# Page:Popular Science Monthly Volume 83.djvu/386

382
THE POPULAR SCIENCE MONTHLY

In 1854, the German Riemann[1] discovered another geometry. This geometry is based on the hypothesis that through a given point no straight line can be drawn parallel to a given straight line. Thus we have the three geometries: Euclid's (or the parabolic geometry), in which the "parallel axiom" holds, Lobatchevsky's (or the hyperbolic geometry), Riemann's (or the elliptic geometry). As is now well established, all three geometries are consistent with reality: Euclid's is true for a plane (a surface of zero curvature); Riemann's is true for a spherical surface (a two-dimensional space of constant positive curvature); Lobatchevsky's is true on the so-called pseudo-spherical surface of indefinite extent (a two-dimensional space of constant negative curvature). This pseudo-spherical surface is a saddle-shaped surface, like the inner surface of a solid ring.
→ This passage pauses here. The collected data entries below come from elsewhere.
(** * resolverDNS: the iterative resolver of [main.py]

    A shallow embedding of the resolution engine of [main.py]
    ([get_domain_key], [make_request], [find], [find_recursive],
    [get_results]) and the properties of it that the design document
    states.

    Conventions.
    - The process-wide dictionary [domain_cache] is a [gmap] of [gmap]s,
      threaded through every call together with the state of the network.
    - [dns.query.udp] is the only contact with the outside; it is a
      parameter [udp] that maps a state of the world and a query to a
      reply or a raised exception and a new state of the world.
    - [find] and [find_recursive] call each other without bound, so they
      are defined by recursion on a [fuel]: the number of nested calls of
      the two that is allowed.  An outcome is [Done] (the call returned),
      [Raise] (an exception left the call) or [OutOfFuel] (the call needs
      deeper nesting than [fuel]); each carries the state the process is
      left in.  "The call returns [r]" is always
      [exists fuel, f fuel ... = Done r]; [find_returns_more_fuel] shows the
      result does not depend on which sufficient fuel is taken.
    - The interpreter has a nesting limit of its own (about a thousand
      frames in CPython) and raises [RecursionError] where it is reached.
      Where that error lands is not modelled: [OutOfFuel] only says that
      the nesting went beyond [fuel], and a result [Done] for some [fuel] is
      the result of the program as long as the interpreter allows that
      depth.
    - A Python [str] is represented by its UTF-8 encoding, [bytes] by
      themselves; both are [string]s here, one [ascii] per byte.
    - [later] describes runs in which the calls of the resolver follow one
      another.  The server hands every request to a thread of its own and
      [find] takes no lock; what two requests can do to each other between
      lines 53 and 57 is [raced_root_response].                        *)

From Stdlib Require Import ZArith List Lia Ascii String.
From stdpp Require Import base option list strings gmap fin_maps.

Open Scope string_scope.
Open Scope Z_scope.

(** ** Data model *)

(** [dns.rdatatype]: the codes the resolver compares against. *)
Module rdatatype.
Definition A : Z := 1.
Definition CNAME : Z := 5.
Definition AAAA : Z := 28.
End rdatatype.

(** [dns.name.Name]: the tuple [labels] of byte strings; an absolute name
    ends with the empty root label.  A label can hold any byte:
    [dns.name.from_text] turns an escape [\DDD] into the byte [DDD]. *)
Record Name := mkName { labels : list string }.

(** [bytes.decode()]: strict UTF-8.  The bytes of a well-formed sequence
    are the text they encode; anything else raises [UnicodeDecodeError],
    here [None]: a byte that cannot start a character ([80]-[C1],
    [F5]-[FF]), a missing or wrong continuation byte, an overlong form, a
    surrogate, a code point beyond [10FFFF]. *)
Definition byte_between (lo hi : N) (c : ascii) : bool :=
  ((lo <=? N_of_ascii c) && (N_of_ascii c <=? hi))%N.

Definition continuation_byte (c : ascii) : bool := byte_between 128 191 c.

Fixpoint utf8_valid (s : string) : bool :=
  match s with
  | EmptyString => true
  | String c rest =>
      if byte_between 0 127 c then utf8_valid rest
      else if byte_between 194 223 c then
        match rest with
        | String c1 rest => continuation_byte c1 && utf8_valid rest
        | _ => false
        end
      else if byte_between 224 239 c then
        match rest with
        | String c1 (String c2 rest) =>
            (if byte_between 224 224 c then byte_between 160 191 c1
             else if byte_between 237 237 c then byte_between 128 159 c1
             else continuation_byte c1)
            && continuation_byte c2 && utf8_valid rest
        | _ => false
        end
      else if byte_between 240 244 c then
        match rest with
        | String c1 (String c2 (String c3 rest)) =>
            (if byte_between 240 240 c then byte_between 144 191 c1
             else if byte_between 244 244 c then byte_between 128 143 c1
             else continuation_byte c1)
            && continuation_byte c2 && continuation_byte c3 && utf8_valid rest
        | _ => false
        end
      else false
  end.

Definition decode (b : string) : option string :=
  if utf8_valid b then Some b else None.

(** A record ([dns.rdata.Rdata]): its type and [str(rdata)]. *)
Record Rdata := mkRdata { rdtype : Z; rd_text : string }.

(** [dns.rrset.RRset]: owner name, type, and the records.  A set parsed
    from a reply holds at least one record, hence [rr_first]; iterating the
    set yields [rdatas], and [rrset[0]] is [rr_first]. *)
Record RRset := mkRRset {
  rr_name : Name;
  rr_rdtype : Z;
  rr_first : Rdata;
  rr_rest : list Rdata
}.

Definition rdatas (rrset : RRset) : list Rdata :=
  rr_first rrset :: rr_rest rrset.

(** [dns.message.Message]: the two sections the resolver reads. *)
Record Message := mkMessage {
  answer : list RRset;
  additional : list RRset
}.

(** Truth value of a Python list: [if xs:]. *)
Definition truthy {X} (xs : list X) : bool :=
  match xs with [] => false | _ :: _ => true end.

(** What [dns.query.udp] can do: hand back a parsed reply, or raise. *)
Inductive TransportError := TimedOut | NetworkError (errno : Z) | BadResponse.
It is to be noted that the straight line of one geometry is not the straight line of another, but in all three geometries it is the shortest distance between two points. Such straightest lines are "geodetic" lines. It will perhaps be evident now why in a sense the discovery of the non-Euclidean geometries was a stepping-stone to the consideration of hyperspace; though we should bear in mind that the two conceptions are entirely distinct, neither one being dependent upon the other. The logical conception of non-Euclidean geometry is far more difficult than the abstract notion of the fourth dimension. The study of the results arrived at by Lobatchevsky, Bolyai, Riemann, Beltrami and others forced men to think of "spaces," and it is hardly too much to say that the stimulus thus given to "high thinking" of this nature gave rise to the hypothetical acceptance of a fourth (or any higher) dimensional space.[2]

II. The Fourth Dimension

I come now to the consideration of hyperspace, which is space of any dimension above three, but for convenience and simplicity I shall confine myself mainly to fourth dimensional space.

To get any clear notion of the fourth dimension, one must make up his mind to exercise much patience, perhaps reading and re-reading many times articles by various authors. In this exposition of the subject, I would warn the reader against supposing that any attempt is here made to convince him of the possibility of the existence of fourth dimensional space. He is not even asked to believe in a material space

1. Riemann, "Ueber die Hypothesen seiche der Geometrie zu Grunde liegen," first read in 1854.
2. Lobatschevsky's "The Theory of Parallels" and Bolyai's "The Science Absolute of Space" were translated into English by George Bruce Halsted and first appeared in Scientiæ Baccalaureus, a journal published for a short time by the Missouri School of Mines. By this and other publications Professor Halsted did much to popularize non-Euclidean geometry. Perhaps the most available short treatise on the subject in America is Professor Henry P. Manning's "Non-Euclidean Geometry."